Task to complete:
What is needed here is an exact copy of all the data.

Stored data entries:
=== Section Start ===
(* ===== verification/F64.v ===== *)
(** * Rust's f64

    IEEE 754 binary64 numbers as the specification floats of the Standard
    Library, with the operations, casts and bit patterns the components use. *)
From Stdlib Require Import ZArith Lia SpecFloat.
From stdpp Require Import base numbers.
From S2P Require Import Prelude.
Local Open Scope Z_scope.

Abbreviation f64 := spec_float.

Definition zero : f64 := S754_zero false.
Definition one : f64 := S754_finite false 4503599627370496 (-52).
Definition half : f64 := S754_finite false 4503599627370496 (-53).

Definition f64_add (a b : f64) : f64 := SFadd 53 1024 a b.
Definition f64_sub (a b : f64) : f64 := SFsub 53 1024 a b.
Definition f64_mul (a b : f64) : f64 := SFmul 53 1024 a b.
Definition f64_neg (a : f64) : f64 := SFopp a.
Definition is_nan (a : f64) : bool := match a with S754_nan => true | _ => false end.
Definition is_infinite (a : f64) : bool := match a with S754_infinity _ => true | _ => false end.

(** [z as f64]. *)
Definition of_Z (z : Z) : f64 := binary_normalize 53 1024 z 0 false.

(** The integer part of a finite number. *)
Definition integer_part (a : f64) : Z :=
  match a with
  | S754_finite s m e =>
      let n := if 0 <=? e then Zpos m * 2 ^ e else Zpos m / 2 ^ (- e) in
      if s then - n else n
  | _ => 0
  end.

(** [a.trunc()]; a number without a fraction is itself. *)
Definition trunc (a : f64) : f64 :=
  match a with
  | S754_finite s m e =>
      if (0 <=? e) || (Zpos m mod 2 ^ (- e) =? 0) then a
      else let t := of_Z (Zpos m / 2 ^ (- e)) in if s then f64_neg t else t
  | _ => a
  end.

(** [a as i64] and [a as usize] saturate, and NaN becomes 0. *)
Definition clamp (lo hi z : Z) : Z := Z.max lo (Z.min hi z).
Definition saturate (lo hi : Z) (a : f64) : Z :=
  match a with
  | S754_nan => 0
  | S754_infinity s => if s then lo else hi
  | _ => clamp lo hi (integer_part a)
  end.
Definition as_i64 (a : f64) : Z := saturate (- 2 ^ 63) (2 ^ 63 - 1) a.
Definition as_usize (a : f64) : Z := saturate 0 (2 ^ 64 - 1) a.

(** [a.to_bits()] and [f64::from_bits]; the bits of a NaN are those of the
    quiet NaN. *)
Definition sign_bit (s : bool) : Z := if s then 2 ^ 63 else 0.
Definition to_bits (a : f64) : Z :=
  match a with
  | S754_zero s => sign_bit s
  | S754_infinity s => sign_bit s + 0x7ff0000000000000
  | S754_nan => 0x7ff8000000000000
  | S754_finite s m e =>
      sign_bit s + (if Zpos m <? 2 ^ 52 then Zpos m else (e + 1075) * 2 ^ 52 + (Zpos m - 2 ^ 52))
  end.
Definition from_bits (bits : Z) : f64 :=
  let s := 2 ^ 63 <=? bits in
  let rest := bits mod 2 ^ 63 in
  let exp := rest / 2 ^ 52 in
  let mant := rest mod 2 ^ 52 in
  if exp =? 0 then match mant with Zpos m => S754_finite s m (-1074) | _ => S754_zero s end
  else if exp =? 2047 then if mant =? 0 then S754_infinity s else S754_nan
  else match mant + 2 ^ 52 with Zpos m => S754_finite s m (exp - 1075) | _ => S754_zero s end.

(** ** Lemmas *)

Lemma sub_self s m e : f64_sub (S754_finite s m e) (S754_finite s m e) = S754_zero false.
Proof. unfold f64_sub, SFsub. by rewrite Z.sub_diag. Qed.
=== Section End ===
Answer:
(* ===== verification/F64.v ===== *)
(** * Rust's f64

    IEEE 754 binary64 numbers as the specification floats of the Standard
    Library, with the operations, casts and bit patterns the components use. *)
From Stdlib Require Import ZArith Lia SpecFloat.
From stdpp Require Import base numbers.
From S2P Require Import Prelude.
Local Open Scope Z_scope.

Abbreviation f64 := spec_float.

Definition zero : f64 := S754_zero false.
Definition one : f64 := S754_finite false 4503599627370496 (-52).
Definition half : f64 := S754_finite false 4503599627370496 (-53).

Definition f64_add (a b : f64) : f64 := SFadd 53 1024 a b.
Definition f64_sub (a b : f64) : f64 := SFsub 53 1024 a b.
Definition f64_mul (a b : f64) : f64 := SFmul 53 1024 a b.
Definition f64_neg (a : f64) : f64 := SFopp a.
Definition is_nan (a : f64) : bool := match a with S754_nan => true | _ => false end.
Definition is_infinite (a : f64) : bool := match a with S754_infinity _ => true | _ => false end.

(** [z as f64]. *)
Definition of_Z (z : Z) : f64 := binary_normalize 53 1024 z 0 false.

(** The integer part of a finite number. *)
Definition integer_part (a : f64) : Z :=
  match a with
  | S754_finite s m e =>
      let n := if 0 <=? e then Zpos m * 2 ^ e else Zpos m / 2 ^ (- e) in
      if s then - n else n
  | _ => 0
  end.

(** [a.trunc()]; a number without a fraction is itself. *)
Definition trunc (a : f64) : f64 :=
  match a with
  | S754_finite s m e =>
      if (0 <=? e) || (Zpos m mod 2 ^ (- e) =? 0) then a
      else let t := of_Z (Zpos m / 2 ^ (- e)) in if s then f64_neg t else t
  | _ => a
  end.

(** [a as i64] and [a as usize] saturate, and NaN becomes 0. *)
Definition clamp (lo hi z : Z) : Z := Z.max lo (Z.min hi z).
Definition saturate (lo hi : Z) (a : f64) : Z :=
  match a with
  | S754_nan => 0
  | S754_infinity s => if s then lo else hi
  | _ => clamp lo hi (integer_part a)
  end.
Definition as_i64 (a : f64) : Z := saturate (- 2 ^ 63) (2 ^ 63 - 1) a.
Definition as_usize (a : f64) : Z := saturate 0 (2 ^ 64 - 1) a.

(** [a.to_bits()] and [f64::from_bits]; the bits of a NaN are those of the
    quiet NaN. *)
Definition sign_bit (s : bool) : Z := if s then 2 ^ 63 else 0.
Definition to_bits (a : f64) : Z :=
  match a with
  | S754_zero s => sign_bit s
  | S754_infinity s => sign_bit s + 0x7ff0000000000000
  | S754_nan => 0x7ff8000000000000
  | S754_finite s m e =>
      sign_bit s + (if Zpos m <? 2 ^ 52 then Zpos m else (e + 1075) * 2 ^ 52 + (Zpos m - 2 ^ 52))
  end.
Definition from_bits (bits : Z) : f64 :=
  let s := 2 ^ 63 <=? bits in
  let rest := bits mod 2 ^ 63 in
  let exp := rest / 2 ^ 52 in
  let mant := rest mod 2 ^ 52 in
  if exp =? 0 then match mant with Zpos m => S754_finite s m (-1074) | _ => S754_zero s end
  else if exp =? 2047 then if mant =? 0 then S754_infinity s else S754_nan
  else match mant + 2 ^ 52 with Zpos m => S754_finite s m (exp - 1075) | _ => S754_zero s end.

(** ** Lemmas *)

Lemma sub_self s m e : f64_sub (S754_finite s m e) (S754_finite s m e) = S754_zero false.
Proof. unfold f64_sub, SFsub. by rewrite Z.sub_diag. Qed.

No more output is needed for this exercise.